A Hickman line is most often used for the administration of chemotherapy or other medications, as well as for the withdrawal of blood for analysis.
How is a Hickman Line inserted?
A Hickman line is inserted under local anesthetic into a vein in the neck, it usually takes around half an hour.
You will be asked to lie on a table, where the radiologist will inject some local anesthetic into your chest and neck to numb the area. This may sting a little as it goes in and then go numb. You should only feel pressure not pain.
Your neck will be checked for a suitable vein using a small ultrasound machine. The area where the line is to be inserted is cleaned with an antiseptic fluid and you will be covered with a sterile drape.
A small cut is made in the skin near your collarbone and the tip of the tube is threaded into a large vein. This is known as the insertion site. The tube is then pushed under the skin from the neck to the chest to reach the exit site where a second small incision is made. The exit site is the place where the tube comes out of your body.
After the line has been put in you will have a chest x-ray to make sure that it is in the correct place and a waterproof dressing will be placed over the line.
There is a small 'cuff' around the Hickman Line which can be felt under the skin just above the exit site that prevents it from falling out. The tissue under the skin grows around this cuff over a period of about three weeks and holds the line safely in place. Until this has happened you will have a stitch holding the line in place.
If you are going home on the same day it is advisable to have someone with you to help you home, it is not recommended to use public transport.
How do I care for my Hickman Line?
Hickman lines can get infected very easily, if infected it may result in the removal of the line.
Flushing your line regularly will help to prevent it becoming blocked. It is recommended that your line is flushed once a week. The stops at the end of your line should be changed at the same time. This will be done in the ward or day unit where you get your treatment. The day unit or ward nurses can teach you how to flush your line at home if required. Alternatively a district nurse can be asked to see you at home to change the dressing and flush the line.
If your line is not being used, the plastic clamp must stay closed
Showering with a Hickman Line
Use a waterproof dressing over the tubing as this will help keep it dry during a shower. The hospital will normally provide some dressings and advice on how to use them after you leave hospital.

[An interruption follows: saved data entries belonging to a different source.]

Lemma classification_wrapped_witness :
  let error := {| message := Some (lit "quota") |} in
  category_of (classify (wrap_error (lit "[Error]: ") (lit " (429)") error))
  <> Some UnknownError.
Proof.
  intro error.
  apply (proj2 (classification_wrapped (lit "[Error]: ") (lit " (429)") error)).
  discriminate.
Defined.

(** ** A whole call of the handler *)

Lemma begin_awaiting (key : option jsstring) (w : World) :
  input (ui w) <> [] -> selectedStyle (ui w) <> [] -> opt_falsy key = false ->
  handleTranslate_begin key w
  = Awaiting {| model := lit "gemini-1.5-flash";
                prompt := make_prompt (selectedStyle (ui w)) (input (ui w)) |}
      (generateContent
         {| model := lit "gemini-1.5-flash";
            prompt := make_prompt (selectedStyle (ui w)) (input (ui w)) |}
         (setOutput [] (setLoading true w))).
Proof.
  intros Hi Hs Hk. unfold handleTranslate_begin.
  destruct (input (ui w)) eqn:Ei; [contradiction|].
  destruct (selectedStyle (ui w)) eqn:Es; [contradiction|].
  cbn [str_falsy orb]. rewrite Hk. cbn [setLoading setOutput ui input selectedStyle].
  now rewrite Ei, Es.
Qed.

(** X3. When the generation service answers with a text, the handler keeps
    that text as it is, writes it to the console and puts the loading flag
    down; the output card then shows the formatted text, and shows nothing
    at all, not even a message, when the text is empty. *)
Theorem response_stored (key : option jsstring) (text : jsstring) (w : World) :
  input (ui w) <> [] -> selectedStyle (ui w) <> [] -> opt_falsy key = false ->
  let w' := handleTranslate key (stub_resolve text) w in
  output (ui w') = text
  /\ loading (ui w') = false
  /\ console w' = console w ++ [ConsoleLog text]
  /\ output_card (ui w')
     = match text with
       | [] => None
       | _ :: _ => Some (formatMarkdown text)
       end.
Proof.
  intros Hi Hs Hk w'. unfold w', handleTranslate.
  rewrite (begin_awaiting key w Hi Hs Hk).
  unfold handleTranslate_settle, stub_resolve, output_card.
  cbn [setLoading setOutput console_write generateContent ui output loading console].
  repeat split. now destruct text.
Qed.

Lemma response_stored_witness :
  let w := world_of (lit "notes") (lit "Yoda") in
  let w' := handleTranslate (Some (lit "secret")) (stub_resolve []) w in
  output (ui w') = []
  /\ loading (ui w') = false
  /\ console w' = console w ++ [ConsoleLog []]
  /\ output_card (ui w') = None.
Proof.
  intro w.
  apply (response_stored (Some (lit "secret")) [] w); [discriminate | discriminate | reflexivity].
Defined.

(** X4. Nothing is escaped on the way to the page: a non-empty answer of
    the generation service that holds no asterisk reaches the markup of the
    output card exactly as it was received, whatever else it holds. *)
Theorem response_unescaped (key : option jsstring) (text : jsstring) (w : World) :
  input (ui w) <> [] -> selectedStyle (ui w) <> [] -> opt_falsy key = false ->
  text <> [] -> ~ In star text ->
  output_card (ui (handleTranslate key (stub_resolve text) w)) = Some text.
Proof.
  intros Hi Hs Hk Ht Hstar. unfold handleTranslate.
  rewrite (begin_awaiting key w Hi Hs Hk).
  unfold handleTranslate_settle, stub_resolve, output_card.
  cbn [setLoading setOutput console_write generateContent ui output].
  destruct text as [|c text]; [contradiction|]. cbn [str_falsy].
  f_equal. unfold formatMarkdown, replace_all.
  rewrite (bold_no_star _ None Hstar). now apply bullet_no_star.
Qed.

Lemma response_unescaped_witness :
  output_card
    (ui (handleTranslate (Some (lit "secret"))
           (stub_resolve (lit "<img src=x onerror=alert(1)>"))
           (world_of (lit "notes") (lit "Yoda"))))
  = Some (lit "<img src=x onerror=alert(1)>").
Proof.
  apply (response_unescaped (Some (lit "secret"))
           (lit "<img src=x onerror=alert(1)>")
           (world_of (lit "notes") (lit "Yoda")));
    try discriminate; [reflexivity|].
  apply has_no_star. reflexivity.
Defined.

(** X5. A call of the handler never changes the notes, the selected style
    or the theme, and never takes anything back from the requests sent or
    from the console: it adds at most one request, and exactly as many
    console lines as requests. *)
Theorem handleTranslate_frame (key : option jsstring) (gen : request -> reply)
    (w : World) :
  let w' := handleTranslate key gen w in
  input (ui w') = input (ui w)
  /\ selectedStyle (ui w') = selectedStyle (ui w)
  /\ theme (ui w') = theme (ui w)
  /\ exists qs ls,
       sent w' = sent w ++ qs
       /\ console w' = console w ++ ls
       /\ length qs = length ls
       /\ length qs <= 1.
Proof.
  intro w'. unfold w', handleTranslate, handleTranslate_begin.
  destruct (str_falsy (input (ui w)) || str_falsy (selectedStyle (ui w))).
  { repeat split. exists [], []. cbn. rewrite !app_nil_r. auto. }
  destruct (opt_falsy key).
  { repeat split. exists [], []. cbn. rewrite !app_nil_r. auto. }
  cbn [setLoading setOutput ui input selectedStyle].
  destruct (gen _) as [text|error].
  - repeat split. eexists [_], [_]. cbn. auto.
  - unfold handleTranslate_settle, handle_error.
    repeat match goal with
           | |- context [if ?c then _ else _] => destruct c
           end;
      (repeat split; eexists [_], [_]; cbn; auto).
Qed.
(** The code of a block does what the block does. *)
Lemma execute_sim nodes :
  ∀ env r, execute admissible call env nodes = Some r →
  ∀ st st', poolAllocated st → localsOk st → Compiler.compileBlock nodes st = Ok st' →
    map Local.name (Compiler.localsAtDepth st) = map fst env →
    (∀ sv env', r.2 = Ok (sv, env') →
       map Local.name (Compiler.localsAtDepth st') = map fst env'
       ∧ length env' = length env + declCount nodes)
    ∧ ∀ c m vm pre post more base,
        emits st st' c →
        stands vm pre c post →
        moduleConstants m = map val (Compiler.constants st') ++ more →
        holds m env base [] vm →
        performs m c env base r vm.
Proof.
  induction nodes as [|node rest IH]; intros env [out r] He st st' Hp Hok Hcb Hn;
    cbn [execute Compiler.compileBlock] in He, Hcb; [discriminate|].
  apply after_Some in He as (out1 & r1 & Hperf & Hk).
  apply bind_Ok in Hcb as (s1 & Hv & Hcb).
  set (isLast := bool_decide (rest = [])) in *.
  set (s1' := Compiler.afterNode node isLast s1) in *.
  destruct (perform_sim node _ _ Hperf _ _ Hp Hok Hv Hn) as (Hscope1 & Hrun1).
  destruct (visit_pool node _ _ Hp Hv) as [Hp1 _].
  pose proof (poolAllocated_afterNode node isLast s1 Hp1) as Hp1'. fold s1' in Hp1'.
  pose proof (scopeGrows_localsOk _ _ Hok (visit_scope node _ _ Hok Hv)) as Hok1.
  pose proof (scopeGrows_localsOk _ _ Hok1 (scopeGrows_afterNode node isLast s1)) as Hok1'.
  fold s1' in Hok1'.
  destruct (afterNode_constants node isLast s1) as (Hk1 & _ & Hl1 & Hd1).
  fold s1' in Hk1, Hl1, Hd1.
  destruct (compileBlock_pool rest _ _ Hp1' Hcb) as [_ [added3 Hk3]].
  destruct (visit_Instrs node _ _ Hv) as (c1 & Hc1 & _).
  pose proof (afterNode_emits node isLast s1) as Hca. fold s1' in Hca.
  set (ca := (if isExpr node && negb isLast then [byte Opcode.pop] else [])
             ++ (if negb (isExpr node) && isLast then [byte Opcode.nil] else [])) in *.
  destruct (compileBlock_Instrs rest _ _ Hcb) as (c3 & Hc3 & _).
  assert (Hcc : emits st st' ((c1 ++ ca) ++ c3)).
  { eapply emits_trans; [eapply emits_trans; eassumption | exact Hc3]. }
  destruct r1 as [[sv env1]|e].
  2:{ destruct Hk as [-> ->]. split; [done|].
      intros c m vm pre post more base Hc Hst Hm Hh.
      pose proof (emits_inj _ _ _ _ Hc Hcc) as ->.
      apply (Hrun1 c1 m vm pre ((ca ++ c3) ++ post) (map val added3 ++ more) base);
        [done| | |done].
      - destruct Hst as [Hcode Hip]. split; [|done]. by rewrite Hcode, <- !app_assoc.
      - by rewrite Hm, Hk3, Hk1, map_app, <- app_assoc. }
  destruct Hk as (out2 & Hk & ->).
  destruct (Hscope1 sv env1 eq_refl) as [Hn1 Hlen1].
  assert (Hn1' : map Local.name (Compiler.localsAtDepth s1') = map fst env1).
  { unfold Compiler.localsAtDepth. rewrite Hl1, Hd1. exact Hn1. }
  (* the statement and what the block emits after it *)
  assert (Hhead : ∀ m vm pre post more base,
    stands vm pre ((c1 ++ ca) ++ c3) post →
    moduleConstants m = map val (Compiler.constants st') ++ more →
    holds m env base [] vm →
    ∃ n vm2, steps n vm = Done vm2 ∧ sameControl vm vm2 (length (c1 ++ ca))
      ∧ output vm2 = output vm ++ out1
      ∧ if isLast then ∃ v, holds m env1 base [v] vm2 ∧ represents m sv v
        else holds m env1 base [] vm2).
  { intros m vm pre post more base Hst Hm Hh.
    assert (Hst1 : stands vm pre c1 ((ca ++ c3) ++ post)).
    { destruct Hst as [Hcode Hip]. split; [|done]. by rewrite Hcode, <- !app_assoc. }
    assert (Hr1 : performed m c1 node base (out1, Ok (sv, env1)) vm).
    { apply (Hrun1 c1 m vm pre ((ca ++ c3) ++ post) (map val added3 ++ more) base);
        [done|done| |done].
      by rewrite Hm, Hk3, Hk1, map_app, <- app_assoc. }
    destruct Hr1 as (n & vm1 & Hs & Hsc & Ho & Hshape).
    assert (Hsta : stands vm1 (pre ++ c1) ca (c3 ++ post)).
    { apply (stands_next vm); [|done].
      destruct Hst as [Hcode Hip]. split; [|done]. by rewrite Hcode, <- !app_assoc. }
    unfold ca in *. destruct (isExpr node) eqn:Hexpr, isLast eqn:Hlast;
      cbn [andb negb app] in *.
    - (* an expression, the last statement *)
      exists n, vm1. rewrite app_nil_r. done.
    - (* an expression, dropped *)
      destruct Hshape as (v & Hh1 & Hrep).
      pose proof Hh1 as (_ & _ & slots & Hel1 & _).
      assert (Hstep : handleInstr vm1 = Done (setElems (base ++ slots) (advance 1 vm1))).
      { apply (exec_pop vm1 _ v); [exact (stands_byte _ _ _ _ _ Hsta)|].
        by rewrite Hel1, app_assoc. }
      exists (n + 1), (setElems (base ++ slots) (advance 1 vm1)).
      split; [eapply steps_trans; [exact Hs|by rewrite steps_one]|].
      split; [rewrite length_app; eapply sameControl_trans; [exact Hsc|done]|].
      split; [done|].
      apply (holds_drop m env1 base vm1 _ 1 v); [done|done|].
      cbn. by rewrite Hel1, app_assoc.
    - (* a declaration or a print, the last statement *)
      destruct Hshape as [Hh1 ->].
      assert (Hstep : handleInstr vm1 = Done (push VNil (advance 1 vm1))).
      { apply handleInstr_nil. exact (stands_byte _ _ _ _ _ Hsta). }
      exists (n + 1), (push VNil (advance 1 vm1)).
      split; [eapply steps_trans; [exact Hs|by rewrite steps_one]|].
      split; [rewrite length_app; eapply sameControl_trans; [exact Hsc|done]|].
      split; [done|]. exists VNil. split; [|done].
      by apply (holds_push m env1 base [] vm1 _ 1 VNil).
    - (* a declaration or a print, followed by other statements *)
      destruct Hshape as [Hh1 ->]. exists n, vm1. rewrite app_nil_r. done. }
  destruct isLast eqn:Hlast.
  - (* the last statement *)
    injection Hk as <- <-. rewrite app_nil_r.
    apply bool_decide_eq_true in Hlast. subst rest.
    cbn [Compiler.compileBlock] in Hcb. injection Hcb as <-.
    pose proof (emits_inj _ _ _ _ Hc3 (emits_nil _)) as ->.
    split.
    { intros sv' env' [= <- <-]. split; [done|]. rewrite declCount_cons.
      change (declCount []) with 0. lia. }
    intros c m vm pre post more base Hc Hst Hm Hh.
    pose proof (emits_inj _ _ _ _ Hc Hcc) as ->.
    destruct (Hhead m vm pre post more base Hst Hm Hh)
      as (n & vm2 & Hs & Hsc & Ho & v & Hh2 & Hrep).
    exists n, vm2, v. rewrite app_nil_r. split; [done|]. split; [done|].
    split; [done|]. split; [done|]. split; [lia|done].
  - (* the statements that follow *)
    cbn [snd] in Hk.
    destruct (IH _ _ Hk _ _ Hp1' Hok1' Hcb Hn1') as (Hscope3 & Hrun3).
    split.
    { intros sv' env' E. destruct (Hscope3 sv' env' E) as [Hn3 Hlen3].
      split; [done|]. rewrite declCount_cons. lia. }
    intros c m vm pre post more base Hc Hst Hm Hh.
    pose proof (emits_inj _ _ _ _ Hc Hcc) as ->.
    destruct (Hhead m vm pre post more base Hst Hm Hh)
      as (n & vm2 & Hs & Hsc & Ho & Hh2).
    assert (Hr3 : performs m c3 env1 base (out2, r) vm2).
    { apply (Hrun3 c3 m vm2 (pre ++ c1 ++ ca) post more base); [done| |done|done].
      by apply (stands_next vm). }
    destruct r as [[sv' env']|e].
    + destruct Hr3 as (n3 & vm3 & v & Hs3 & Hsc3 & Hh3 & Hrep3 & Hlen3 & Ho3).
      exists (n + n3), vm3, v.
      split; [by eapply steps_trans|].
      split; [rewrite (length_app (c1 ++ ca)); by eapply sameControl_trans|].
      split; [done|]. split; [done|]. split; [lia|].
      by rewrite Ho3, Ho, app_assoc.
    + eapply failsAs_later; [exact Hs | by destruct Hsc as (_ & _ & _ & ?) | exact Ho |].
      exact Hr3.
Qed.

You will generally need a dressing for the first two weeks after the insertion, until the exit sites have healed and stitches have been removed.
Afterwards, you can use our showerproof holder, specially designed for showering with a Hickman line.
Adam ready for a shower wearing his Central Line Holders' showerproof cover
Having a Bath
Bathwater is not as clean as shower water so if you have a bath ensure that you keep the Hickman Line out of the water at all times, keeping the water shallow will help
Sports with a Hickman Line
Sports like tennis, golf or strenuous gym exercises should be avoided. There is a risk your Hickman line could become dislodged due to a lot of upper body movement. Your doctor/nurse can advise you about other sports which are acceptable.
You must not swim with a Hickman Line
What are the benefits of a Hickman Line?
A Hickman Line enables nurses and doctors to give you intravenous medicines (medicines that need to go directly into a vein), nutrients or to take blood samples. It means you can avoid needle puncture every time you have treatment, which can be uncomfortable and stressful.
Some medications need to be given into a large vein rather then small vein in the hand/arm. Doctors recommend the use of a Hickman line for patients who regularly have chemotherapy, long-term antibiotics and infusions.
How is a Hickman Line removed?
When you no longer need the Hickman line it will be taken out. A doctor or nurse specialist delivering your treatment will do this for you.
It is usually a very quick procedure. You will be asked to lie on a bed. The area around the cuff is cleaned with antiseptic fluid and numbed with local anesthetic. A small cut is made to gently release the cuff and the line is then removed slowly. No stitches are required. This can feel uncomfortable, but it should not be painful. Patients don’t usually need sedation.
A dressing will be put over the exit site and you will be asked to remain lying down (for about 10 minutes) until it is certain that there is no bleeding. When you feel ready you will be asked to sit up and get dressed. You will be returned to your ward if you are an inpatient or you will be able go home if you came in as an outpatient.